### EXERCISE GOAL
Your answer should consist only of the lines below from the one with "forall e, fst" through the one with "- rewrite create_conflict_run", copied exactly.

### EXTRACTED ENTRIES
----
Lemma from_dict_embeddings_agree (entity : dict pyval) (s : store) :
  let s0 := {| lists := lists s; dicts := dicts s ++ [as_slots entity] |} in
  EntityMore.from_dict (length (dicts s)) s0
  = match Model.from_dict entity s with
    | (Ok _, _) =>
        (Ok {| _payload := S (length (dicts s)); contextfirst := false |},
         {| lists := lists s;
            dicts := (dicts s ++ [as_slots entity])
                     ++ [dict_update blank_payload (as_slots entity)] |})
    | (Raise x, _) => (Raise x, s0)
    end.
Proof.
  intros s0.
  assert (H0 : dicts s0 !! length (dicts s) = Some (as_slots entity))
    by apply lookup_snoc.
  rewrite from_dict_run. unfold EntityMore.from_dict.
  unfold bind at 1. rewrite (obj_get_run _ _ _ _ H0).
  unfold bind at 1. rewrite slot_falsy_as_slots.
  destruct (missing "id" entity); [reflexivity|].
  unfold bind at 1. rewrite (obj_get_run _ _ _ _ H0).
  unfold bind at 1. rewrite slot_falsy_as_slots.
  destruct (missing "type" entity); [reflexivity|].
  unfold bind at 1. rewrite (obj_get_run _ _ _ _ H0).
  unfold bind at 1. rewrite slot_falsy_as_slots.
  destruct (missing "@context" entity); [reflexivity|].
  unfold bind at 1. rewrite Entity_init_run.
  unfold bind at 1. erewrite read_dict_run by (simpl; apply lookup_snoc).
  unfold bind at 1. erewrite read_dict_run
    by (simpl; rewrite lookup_snoc_old by (rewrite length_snoc; lia);
        apply lookup_snoc).
  unfold bind, write_dict, ret. simpl. rewrite insert_snoc, length_snoc.
  reflexivity.
Qed.

End ModelLaws.

(** ** The entities endpoint, continued *)

Module ApiLaws.
Import Attribute Api ApiFacts EndpointMore.
Local Open Scope list_scope.

(** *** The last segment of a location *)

Fixpoint has_slash (s : string) : bool :=
  match s with
  | EmptyString => false
  | String c s' => Ascii.eqb c "/"%char || has_slash s'
  end.

Lemma append_cons (x : ascii) (a b : string) :
  (String x a ++ b)%string = String x (a ++ b)%string.
Proof. reflexivity. Qed.

Lemma append_nil (b : string) : (EmptyString ++ b)%string = b.
Proof. reflexivity. Qed.

Lemma string_app_assoc (a b c : string) :
  ((a ++ b) ++ c = a ++ (b ++ c))%string.
Proof.
  induction a as [|x a IH]; [reflexivity|].
  rewrite !append_cons, IH. reflexivity.
Qed.

Lemma string_app_empty (a : string) : (a ++ EmptyString)%string = a.
Proof.
  induction a as [|x a IH]; [reflexivity|]. rewrite append_cons, IH. reflexivity.
Qed.

Lemma has_slash_app (a b : string) :
  has_slash (a ++ b)%string = has_slash a || has_slash b.
Proof.
  induction a as [|x a IH]; [reflexivity|].
  rewrite append_cons. simpl. rewrite IH. apply orb_assoc.
Qed.

Lemma last_segment_app (a b acc : string) :
  last_segment (a ++ b)%string acc = last_segment b (last_segment a acc).
Proof.
  revert acc. induction a as [|x a IH]; intros acc; [reflexivity|].
  rewrite append_cons. simpl.
  destruct (Ascii.eqb x "/"%char); apply IH.
Qed.

Lemma last_segment_no_slash (s acc : string) :
  has_slash s = false -> last_segment s acc = (acc ++ s)%string.
Proof.
  revert acc. induction s as [|x s IH]; intros acc; simpl.
  - intros _. rewrite string_app_empty. reflexivity.
  - destruct (Ascii.eqb x "/"%char); simpl; [discriminate|].
    intros H. rewrite IH by exact H. rewrite string_app_assoc.
    rewrite append_cons, append_nil. reflexivity.
Qed.

Lemma last_segment_has_no_slash (s acc : string) :
  has_slash acc = false -> has_slash (last_segment s acc) = false.
Proof.
  revert acc. induction s as [|x s IH]; intros acc Hacc; simpl; [exact Hacc|].
  destruct (Ascii.eqb x "/"%char) eqn:E.
  - apply IH. reflexivity.
  - apply IH. rewrite has_slash_app, Hacc. simpl. rewrite E. reflexivity.
Qed.

(** What follows the last slash has no slash, and a slash-free id is read
    back from any location that ends in a slash and that id. *)
Lemma rsplit_last_has_no_slash (location : string) :
  has_slash (rsplit_last location) = false.
Proof. apply last_segment_has_no_slash. reflexivity. Qed.

Lemma rsplit_last_after_slash (base s : string) :
  has_slash s = false -> rsplit_last (base ++ "/" ++ s)%string = s.
Proof.
  intros H. unfold rsplit_last. rewrite last_segment_app.
  rewrite append_cons, append_nil. simpl.
  rewrite last_segment_no_slash by exact H. reflexivity.
Qed.

(** X12.  The URL that [to_broker_url] builds for an entity ends in the
    entity's id: for an id without a slash, the last segment of that URL,
    which is what [create] compares a [Location] with, is the id. *)
Theorem to_broker_url_ends_in_the_id (self : Entities) (entity : Entity) :
  has_slash (id entity) = false ->
  rsplit_last (to_broker_url self (IsEntity entity)) = id entity.
Proof.
  intros H. unfold to_broker_url. simpl eid_of.
  repeat rewrite <- string_app_assoc.
  rewrite string_app_assoc. apply rsplit_last_after_slash. exact H.
Qed.

(** X12, witness: the URL of [Room1] on the local broker. *)
Lemma to_broker_url_ends_in_the_id_witness :
  has_slash (id RefBroker.room1) = false /\
  to_broker_url (RefBroker.endpoint false) (IsEntity RefBroker.room1)
  = "http://localhost:1026/ngsi-ld/v1/entities/urn:ngsi-ld:RoomObserved:Room1"
  /\
  rsplit_last (to_broker_url (RefBroker.endpoint false) (IsEntity RefBroker.room1))
  = "urn:ngsi-ld:RoomObserved:Room1".
Proof.
  split; [reflexivity|]. split; [reflexivity|].
  exact (to_broker_url_ends_in_the_id (RefBroker.endpoint false) RefBroker.room1
           eq_refl).
Defined.

Section Endpoint.
Variable W : Type.
Variable send : Request -> W -> Response * W.
Variable Entity_from_dict : pyval -> result Entity.
Variable py_int : string -> option Z.

Lemma success_not_conflict (r : Response) :
  success r = true -> status_code r <> 409.
Proof. unfold success. intros H. apply andb_true_iff in H as [_ H]. lia. Qed.

Lemma success_ok (r : Response) : success r = true -> ok r = true.
Proof.
  unfold success, ok. intros H. apply andb_true_iff in H as [_ H].
  destruct (400 <=? status_code r) eqn:E; [|reflexivity]. lia.
Qed.

Lemma create_accept_never_out_of_fuel self entity r (w : World W) :
  fst (rfc7807_error_handle W (create_accept W self entity r) w)
  <> Raise RecursionError.
Proof.
  unfold create_accept, bind, raise_for_status, rfc7807_error_handle.
  destruct ((200 <=? status_code r) && (status_code r <? 300)); simpl.
  - destruct (dict_get "Location" (headers r)) as [location|].
    + destruct (negb (String.eqb (id entity) (rsplit_last location)));
        simpl; discriminate.
    + destruct (Client.ignore_errors (_client self)); simpl; discriminate.
  - unfold classify. destruct (status_code r =? 409); discriminate.
Qed.

(** X13.  Whatever the flags and whatever the broker answers, one call of
    [create] sends exactly one request, the POST of the entity's payload
    to [url/]; it sends no DELETE and no second POST, it never runs out of
    recursion depth, and no raw HTTP error leaves it. *)
Theorem create_sends_exactly_one_post (fuel : nat) (self : Entities)
    (entity : Entity) (skip overwrite : bool) (w : World W) :
  let req := {| method := POST; req_url := (url self ++ "/")%string;
                req_headers := []; req_params := [];
                req_json := Some (_payload entity) |} in
  log (snd (create W send (S fuel) self entity skip overwrite w)) = log w ++ [req] /\
  broker (snd (create W send (S fuel) self entity skip overwrite w))
    = snd (send req (broker w)) /\
  fst (create W send (S fuel) self entity skip overwrite w) <> Raise RecursionError /\
  forall status,
    fst (create W send (S fuel) self entity skip overwrite w)
    <> Raise (HTTPError status).
Proof.
  intros req. rewrite create_sends_one_post.
  split; [reflexivity|]. split; [reflexivity|]. split.
  - destruct (Z.eq_dec (status_code (answer_to W send (post_of self entity) w)) 409)
      as [H409|Hne].
    + rewrite create_conflict_run by exact H409.
      destruct skip; [discriminate|].
      destruct (overwrite || Client.overwrite (_client self)); discriminate.
    + rewrite create_without_conflict by exact Hne.
      apply create_accept_never_out_of_fuel.
  - intros status. apply create_no_HTTPError.
Qed.

(** [create] on a 2xx answer that carries a [Location]. *)
Lemma create_located (fuel : nat) (self : Entities) (entity : Entity)
    (skip overwrite : bool) (w : World W) (location : string) :
  success (answer_to W send (post_of self entity) w) = true ->
  dict_get "Location" (headers (answer_to W send (post_of self entity) w))
    = Some location ->
  create W send (S fuel) self entity skip overwrite w
  = (if String.eqb (id entity) (rsplit_last location) then Ok (Some entity)
     else Raise (NgsiApiError ("Broker returned wrong id. Expected=" ++ id entity
                               ++ " Returned=" ++ rsplit_last location)%string),
     after W send (post_of self entity) w).
Proof.
  intros Hok Hloc.
  rewrite create_without_conflict by (apply success_not_conflict; exact Hok).
  unfold rfc7807_error_handle, create_accept, bind, raise_for_status.
  unfold success in Hok. rewrite Hok. simpl. rewrite Hloc.
  destruct (String.eqb (id entity) (rsplit_last location)); reflexivity.
Qed.

(** X14.  When the broker answers 2xx with a [Location] that ends in a
    slash followed by the entity's id, and the id has no slash, [create]
    returns the entity it was given, whatever precedes the id in the
    location and whatever the flags. *)
Theorem create_accepts_a_location_ending_in_the_id (fuel : nat)
    (self : Entities) (entity : Entity) (skip overwrite : bool) (w : World W)
    (base : string) :
  success (answer_to W send (post_of self entity) w) = true ->
  dict_get "Location" (headers (answer_to W send (post_of self entity) w))
    = Some (base ++ "/" ++ id entity)%string ->
  has_slash (id entity) = false ->
  create W send (S fuel) self entity skip overwrite w
  = (Ok (Some entity), after W send (post_of self entity) w).
Proof.
  intros Hok Hloc Hid.
  rewrite (create_located fuel self entity skip overwrite w _ Hok Hloc).
  rewrite rsplit_last_after_slash by exact Hid.
  rewrite String.eqb_refl. reflexivity.
Qed.

(** X15.  An entity whose id contains a slash is never returned by
    [create]: the id is compared with what follows the last slash of the
    [Location], which cannot contain a slash, so even a broker that echoes
    the id exactly gets an error. *)
Theorem create_never_returns_an_id_with_a_slash (fuel : nat)
    (self : Entities) (entity : Entity) (skip overwrite : bool) (w : World W) :
  has_slash (id entity) = true ->
  forall e, fst (create W send (S fuel) self entity skip overwrite w) <> Ok (Some e).
Proof.
  intros Hid e.
  destruct (Z.eq_dec (status_code (answer_to W send (post_of self entity) w)) 409)
    as [H409|Hne].
  - rewrite create_conflict_run by exact H409.
    destruct skip; [discriminate|].
    destruct (overwrite || Client.overwrite (_client self)); discriminate.
  - rewrite create_without_conflict by exact Hne.
    unfold rfc7807_error_handle, create_accept, bind, raise_for_status.
    destruct ((200 <=? _) && (_ <? 300)); simpl.
    + destruct (dict_get "Location" _) as [location|].
      * destruct (String.eqb_spec (id entity) (rsplit_last location)) as [Heq|_];
          simpl; [|discriminate].
        exfalso. rewrite Heq, rsplit_last_has_no_slash in Hid. discriminate.
      * destruct (Client.ignore_errors (_client self)); simpl; discriminate.
    + unfold classify. destruct (_ =? 409); discriminate.
Qed.
(** *** delete and exists *)

(** The request [delete] sends, and the one [exists] sends. *)
Definition req_delete (self : Entities) (entity : EntityOrId) : Request :=
  {| method := DELETE; req_url := (url self ++ "/" ++ eid_of entity)%string;
     req_headers := []; req_params := []; req_json := None |}.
----
### WRITTEN ANSWER
  forall e, fst (create W send (S fuel) self entity skip overwrite w) <> Ok (Some e).
Proof.
  intros Hid e.
  destruct (Z.eq_dec (status_code (answer_to W send (post_of self entity) w)) 409)
    as [H409|Hne].
  - rewrite create_conflict_run by exact H409.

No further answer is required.